La capital tucumana fue calificada el año pasado como la ciudad con peor calidad de vida de entre las 24 cabeceras argentinas -23 provincias más la Ciudad Autónoma de Buenos Aires-, según un amplio relevamiento realizado a nivel nacional. En la muestra de más de 12.000 casos, llevada a cabo por la consultora IPD (Innovación, Política y Desarrollo) se tuvieron en cuenta catorce variables, entre ellas: contaminación, costo de vida, empleo, vivienda, transporte, infraestructura, conectividad, seguridad, medio ambiente, higiene, deportes, educación, cultura y si le gusta vivir en su ciudad.
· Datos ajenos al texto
Lemma quiet_install_shell_profile : quiet install_shell_profile.
Proof. unfold install_shell_profile. quiet_tac. Qed.

Lemma quiet_post_task_instructions : quiet post_task_instructions.
Proof. unfold post_task_instructions, log_multiline. quiet_tac. Qed.

Lemma quiet_call {A} (m : M A) : quiet m -> quiet (call m).
Proof. intros Hm. unfold call. apply emits_bind; [done|]. intros _. apply emits_ret. Qed.

Lemma funcs_quiet (fuel : nat) : Forall (fun s : Step => quiet (fst s)) (funcs fuel).
Proof.
  unfold funcs. repeat constructor; simpl;
    auto using quiet_call, quiet_create_dir, quiet_evergreen_yaml, quiet_ssh_keys,
      quiet_clone_repos, quiet_download_clang_format, quiet_download_eslint,
      quiet_download_evergreen, quiet_install_ninja, quiet_setup_mongo_repo_env,
      quiet_install_githooks, quiet_install_shell_profile, quiet_post_task_instructions.
Qed.

(** ** The runner and the sequence *)

Lemma markers_quiet (d : list event) :
  Forall (fun e => is_marker e = false) d -> markers d = [].
Proof.
  unfold markers. induction 1 as [|e d He _ IH]; [done|].
  rewrite filter_cons_False; [done|].
  intros Hm. apply Is_true_true in Hm. congruence.
Qed.

Lemma markers_app (d1 d2 : list event) : markers (d1 ++ d2) = markers d1 ++ markers d2.
Proof. apply filter_app. Qed.

Lemma for_each_app {A} (body : A -> M unit) (l1 l2 : list A) (w : World) :
  for_each body (l1 ++ l2) w = (for_each body l1 ;; for_each body l2) w.
Proof.
  revert w. induction l1 as [|x l1 IH]; intros w; simpl; [done|].
  unfold bind. destruct (body x w) as [[[]|e|] w1]; [|done..].
  rewrite IH. reflexivity.
Qed.

Lemma run_steps_app (l1 l2 : list Step) (w : World) :
  run_steps (l1 ++ l2) w = (run_steps l1 ;; run_steps l2) w.
Proof. apply for_each_app. Qed.

(** A step whose action raises makes the runner raise the same exception in
    the world the action left; the completion line is not written. *)
Lemma log_func_raise (func : M unit) (label : string) (w w' : World) (e : exn) :
  func (snd (emit (EStart label) w)) = (Raise e, w') ->
  log_func func label w = (Raise e, w').
Proof. intros H. unfold log_func, bind. simpl in *. by rewrite H. Qed.

Lemma log_func_markers (func : M unit) (label : string) (w w' : World) :
  quiet func ->
  log_func func label w = (Ret tt, w') ->
  exists d, trace w' = trace w ++ d /\ markers d = [EStart label; EDone label].
Proof.
  intros Hq. unfold log_func, bind. simpl.
  destruct (func _) as [[[]|e|] w1] eqn:E; [|done..].
  intros [= <-]. destruct (Hq _ _ _ E) as (d & Ht & Hd). simpl in *.
  exists ([EStart label] ++ d ++ [EDone label]).
  rewrite Ht, <- !app_assoc. split; [done|].
  rewrite !markers_app, (markers_quiet d) by done. reflexivity.
Qed.

Lemma log_func_raise_markers (func : M unit) (label : string) (w w' : World) (e : exn) :
  quiet func ->
  func (snd (emit (EStart label) w)) = (Raise e, w') ->
  exists d, trace w' = trace w ++ d /\ markers d = [EStart label].
Proof.
  intros Hq E. destruct (Hq _ _ _ E) as (d & Ht & Hd). simpl in *.
  exists ([EStart label] ++ d). rewrite Ht, <- !app_assoc. split; [done|].
  rewrite markers_app, (markers_quiet d) by done. reflexivity.
Qed.

(** A run of steps that returns has logged, for each step in order, its
    start and its completion, once. *)
Lemma run_steps_markers (l : list Step) :
  Forall (fun s : Step => quiet (fst s)) l ->
  forall w w', run_steps l w = (Ret tt, w') ->
  exists d, trace w' = trace w ++ d /\ markers d = flat_map step_markers l.
Proof.
  induction 1 as [|s l Hs _ IH]; intros w w'.
  - intros [= <-]. exists []. by rewrite app_nil_r.
  - unfold run_steps. simpl. unfold bind at 1.
    destruct (log_func (fst s) (snd s) w) as [[[]|e|] w1] eqn:E; [|done..].
    intros H. apply log_func_markers in E as (d1 & Ht1 & Hm1); [|done].
    apply IH in H as (d2 & -> & Hm2).
    exists (d1 ++ d2). rewrite Ht1, <- app_assoc. split; [done|].
    by rewrite markers_app, Hm1, Hm2.
Qed.

(** C4: when the run reaches step [k] (the steps before it have returned)
    and the action of step [k] raises an error, the whole run raises that
    error in the very world in which the action failed, so that nothing
    done before is undone, and ends [Aborted] with a failure status.  The
    runner's log lines of the run are then: start and completion of each
    of the steps [0..k-1], once and in order, and the start of step [k];
    no later step was started. *)
Theorem macos_aborts_at_failing_step
    (fuel k : nat) (s : Step) (w wk w' : World) (e : exn) :
  funcs fuel !! k = Some s ->
  run_steps (take k (funcs fuel)) w = (Ret tt, wk) ->
  fst s (snd (emit (EStart (snd s)) wk)) = (Raise e, w') ->
  e <> SystemExit 0 ->
  macos fuel w = (Raise e, w')
  /\ final_state (fst (macos fuel w)) = Aborted
  /\ exit_status (fst (macos fuel w)) <> Some 0%Z
  /\ (exists d0, trace w' = trace wk ++ d0)
  /\ exists d,
       trace w' = trace w ++ d
       /\ markers d = flat_map step_markers (take k (funcs fuel)) ++ [EStart (snd s)].
Proof.
  intros Hk Hpre Hfail He.
  pose proof (funcs_quiet fuel) as Hquiet.
  assert (Hs : quiet (fst s)).
  { rewrite Forall_lookup in Hquiet. by apply (Hquiet k). }
  assert (Hrun : macos fuel w = (Raise e, w')).
  { unfold macos. rewrite <- (take_drop_middle _ _ _ Hk).
    rewrite run_steps_app. unfold bind at 1. rewrite Hpre.
    unfold run_steps. simpl. unfold bind at 1.
    by rewrite (log_func_raise _ _ _ _ _ Hfail). }
  rewrite Hrun. simpl.
  split; [done|]. split; [by destruct e as [| | | | | | |[]]|].
  split; [destruct e as [| | | | | | |c]; try done; intros [= ->]; done|].
  destruct (log_func_raise_markers _ _ _ _ _ Hs Hfail) as (d2 & Ht2 & Hm2).
  split; [eauto|].
  apply run_steps_markers in Hpre as (d1 & Ht1 & Hm1); [|by apply Forall_take].
  exists (d1 ++ d2). rewrite Ht2, Ht1, <- app_assoc. split; [done|].
  by rewrite markers_app, Hm1, Hm2.
Qed.

(** ** Directories *)

Lemma parent_sub (p : path) (name : string) : parent (sub p name) = p.
Proof. apply removelast_last. Qed.

Lemma sub_neq (p : path) (name : string) : sub p name <> p.
Proof.
  unfold sub. intros H. apply (f_equal length) in H. rewrite length_app in H.
  simpl in H. lia.
Qed.

Lemma sub_nonroot (p : path) (name : string) : sub p name <> [].
Proof. unfold sub. by destruct p. Qed.

Lemma is_dir_exists (f : FS) (p : path) : is_dir f p = true -> exists_ f p = true.
Proof. unfold is_dir, exists_. by destruct (stat f p) as [[[]]|]. Qed.

Lemma world_eta (w : World) :
  w = mkWorld (fs w) (jira_gen w) (posts w) (inputs w) (trace w ++ []).
Proof. destruct w; simpl. by rewrite app_nil_r. Qed.

Lemma mkdir_here_existing (p : path) (w : World) :
  is_dir (fs w) p = true -> mkdir_here true p w = (Ret tt, w).
Proof.
  intros Hd. unfold mkdir_here, os_mkdir, bind, get_fs.
  destruct (file_above (fs w) [] p); simpl; [by rewrite Hd|].
  rewrite (is_dir_exists _ _ Hd). simpl. by rewrite Hd.
Qed.

Lemma mkdir_parents_existing (depth : nat) (p : path) (w : World) :
  is_dir (fs w) p = true -> mkdir_parents depth true p w = (Ret tt, w).
Proof.
  intros Hd. destruct depth; simpl; unfold os_mkdir, bind, get_fs;
    (destruct (file_above (fs w) [] p); simpl; [by rewrite Hd|]);
    rewrite (is_dir_exists _ _ Hd); simpl; by rewrite Hd.
Qed.

Lemma mkdir_existing (parents : bool) (p : path) (w : World) :
  is_dir (fs w) p = true -> mkdir parents true p w = (Ret tt, w).
Proof.
  intros Hd. unfold mkdir.
  destruct parents; [by apply mkdir_parents_existing|by apply mkdir_here_existing].
Qed.

Lemma mkdir_here_ok (p : path) (w : World) :
  can_mkdir (fs w) p = true ->
  mkdir_here true p w =
  (Ret tt, mkWorld (made_dir (fs w) p) (jira_gen w) (posts w) (inputs w)
                   (trace w ++ mkdir_events (fs w) p)).
Proof.
  unfold can_mkdir, made_dir, mkdir_events. intros H.
  destruct (is_dir (fs w) p) eqn:Hd.
  - rewrite mkdir_here_existing by done. f_equal. apply world_eta.
  - simpl in H. apply andb_prop in H as [[Ha He]%andb_prop Hp].
    apply negb_true_iff in Ha, He.
    unfold mkdir_here, os_mkdir, bind, get_fs. by rewrite Ha, He, Hp.
Qed.

Lemma is_file_made_dir (f : FS) (p q : path) :
  can_mkdir f p = true -> is_file (made_dir f p) q = is_file f q.
Proof.
  unfold can_mkdir, made_dir. intros H.
  destruct (is_dir f p) eqn:Hd; [done|]. simpl in H.
  apply andb_prop in H as [[_ He%negb_true_iff]%andb_prop _].
  unfold is_file. destruct q as [|c q]; [done|]. simpl.
  destruct (decide (p = c :: q)) as [->|Hne].
  - rewrite lookup_insert_eq. unfold exists_ in He. simpl in He.
    by destruct (f !! (c :: q)).
  - by rewrite lookup_insert_ne.
Qed.

Lemma file_above_ext (f f' : FS) (pre rest : path) :
  (forall q, is_file f' q = is_file f q) ->
  file_above f' pre rest = file_above f pre rest.
Proof.
  intros H. revert pre. induction rest as [|c rest IH]; intros pre; simpl; [done|].
  by rewrite H, IH.
Qed.

Lemma is_dir_made_dir (f : FS) (p : path) : is_dir (made_dir f p) p = true.
Proof.
  unfold made_dir. destruct (is_dir f p) eqn:Hd; [done|].
  unfold is_dir. destruct p as [|c p]; [done|]. simpl. by rewrite lookup_insert_eq.
Qed.

Lemma is_dir_made_dir_other (f : FS) (p q : path) :
  q <> p -> is_dir (made_dir f p) q = is_dir f q.
Proof.
  intros Hne. unfold made_dir. destruct (is_dir f p); [done|].
  unfold is_dir. destruct q as [|c q]; [done|]. simpl. by rewrite lookup_insert_ne.
Qed.

Lemma ssh_ready_writable (f : FS) :
  ssh_ready f = true ->
  can_mkdir f (sub HOME ".ssh") = true
  /\ writable (made_dir f (sub HOME ".ssh")) (sub (sub HOME ".ssh") "config") = true.
Proof.
  unfold ssh_ready. intros [[Hc Ha]%andb_prop Hd]%andb_prop. split; [done|].
  unfold writable.
  rewrite (file_above_ext f) by (intros q; by apply is_file_made_dir).
  rewrite Ha. rewrite is_dir_made_dir_other by apply sub_neq. rewrite Hd.
  rewrite parent_sub. simpl. apply is_dir_exists, is_dir_made_dir.
Qed.

(** ** The ssh step *)

(** With no key file, [ssh_keys] creates [~/.ssh] if need be, writes the
    host-key stanza into the ssh configuration and prompts; the answer
    decides between a normal return and [sys.exit(0)]. *)
Lemma ssh_keys_no_key (w : World) :
  ssh_ready (fs w) = true ->
  is_file (fs w) SSH_KEY_FILE = false ->
  ssh_keys w =
  (if String.eqb (operator (inputs w)) "skip" then Ret tt else Raise (SystemExit 0),
   mkWorld (written (made_dir (fs w) (sub HOME ".ssh")) (sub (sub HOME ".ssh") "config") ssh_stanza)
           (jira_gen w) (posts w) (S (inputs w))
           (trace w ++ ssh_setup_events (fs w) ++ ssh_answer_events (operator (inputs w)))).
Proof.
  intros [Hc Hw]%ssh_ready_writable Hk.
  unfold ssh_keys, mkdir. cbv zeta. unfold bind at 1.
  rewrite mkdir_here_ok by done.
  unfold bind at 1. unfold get_fs at 1. cbn [fs].
  rewrite is_file_made_dir, Hk by done.
  unfold bind at 1. unfold log at 1, emit at 1. cbn [fs jira_gen posts inputs trace].
  unfold bind at 1. rewrite open_w_ok by done. simpl.
  unfold bind at 1. unfold log at 1, emit at 1. simpl.
  unfold bind at 1. rewrite fh_write_opened by apply sub_nonroot. simpl.
  unfold bind at 1. unfold req_input at 1. simpl.
  unfold ssh_setup_events, ssh_answer_events.
  destruct (String.eqb (operator (inputs w)) "skip"); simpl;
    unfold bind, log, emit, raise; simpl; by rewrite <- !app_assoc.
Qed.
Entre las respuestas negativas que se destacaron primaron las quejas de los ciudadanos respecto de los malos olores que envuelven al área metropolitana tucumana, causados principalmente por los cientos de basurales a cielo abierto desparramados por la urbe, la falta de higiene generalizada, los derrames cloacales que asfixian a toda la ciudad y los vahos nauseabundos que se desprenden de la fermentación de la vinaza, uno de los desechos que genera la producción de alcohol a partir de la caña de azúcar.
En algunos casos, la responsabilidad es compartida entre la población indiferente y mal educada, un gobierno provincial ineficaz y los municipios ineficientes, como ocurre con la falta de higiene y los basurales sin control.
En otros casos, la ausencia del Estado es alarmante y allí ninguna responsabilidad le cabe a la comunidad, como sucede con las cloacas explotadas en todas las esquinas y los ríos de aguas servidas, y con el irresponsable tratamiento que le dan los ingenios a la maloliente vinaza.
Hasta hace una década, aproximadamente, este derivado de la producción del alcohol, entre muchos otros desechos industriales, se arrojaban directamente a los ríos, lo que provocó que la Cuenca Salí-Dulce llegara a ser, como sigue siendo hoy, la segunda más contaminada de la Argentina, según informes del Ministerio de Ambiente y Desarrollo Sostenible de la Nación. Tras varios juicios, multas y sanciones, desde 2012 comenzó a disminuir el volcado de vinaza a los cursos de agua y empezó a emplearse para regar campos de caña o para realizar compostajes.
El problema es que cuando la vinaza fermenta, y bajo ciertas condiciones climáticas, el aire en la provincia se torna irrespirable.
Los tucumanos llevamos años de promesas oficiales respecto de que esta contaminación atmosférica estaba en vías de solucionarse, mediante diferentes tratamientos industriales. Lejos de remediarse, a medida que aumenta la producción de alcohol para biocombustibles este flagelo se agrava cada año. Incluso, la vicepresidenta del Ente de Turismo, una de las oficinas que más debería preocuparse por la calidad ambiental, llegó a justificar estos olores nauseabundos, con el argumento de que forman parte de la idiosincrasia de la industria madre de los tucumanos, que es la producción azucarera.
Un razonamiento que hubiera encontrado cierto asidero a fines del Siglo XIX. Punto de vista que resulta insólito en la actualidad, cuando la economía de la provincia, según el Ministerio de Economía, depende un 66% de las actividades terciarias o de servicios, mientras que las actividades primarias o extractivas, y las secundarias o industriales representan el 10% y el 24%, respectivamente.
Es decir, si es por su gravitación dentro del producto bruto interno, el sector de servicios hoy es la verdadera “industria madre” de la provincia. Al margen de este dato, no menos importante, no es un problema meramente económico sino que afecta a la salud de la población y a la maltratada calidad del medio ambiente provincial.
A demasiados organismos oficiales les compete solucionar este drama ambiental, desde el gobernador hasta la Secretaría de Medio Ambiente, la Subsecretaría de Protección Ambiental, la Dirección de Medio Ambiente, la Policía Ecológica, la Secretaría de Derechos Humanos, la Defensoría del Pueblo, la Comisión Ambiental de la Legislatura, además de fiscales y jueces.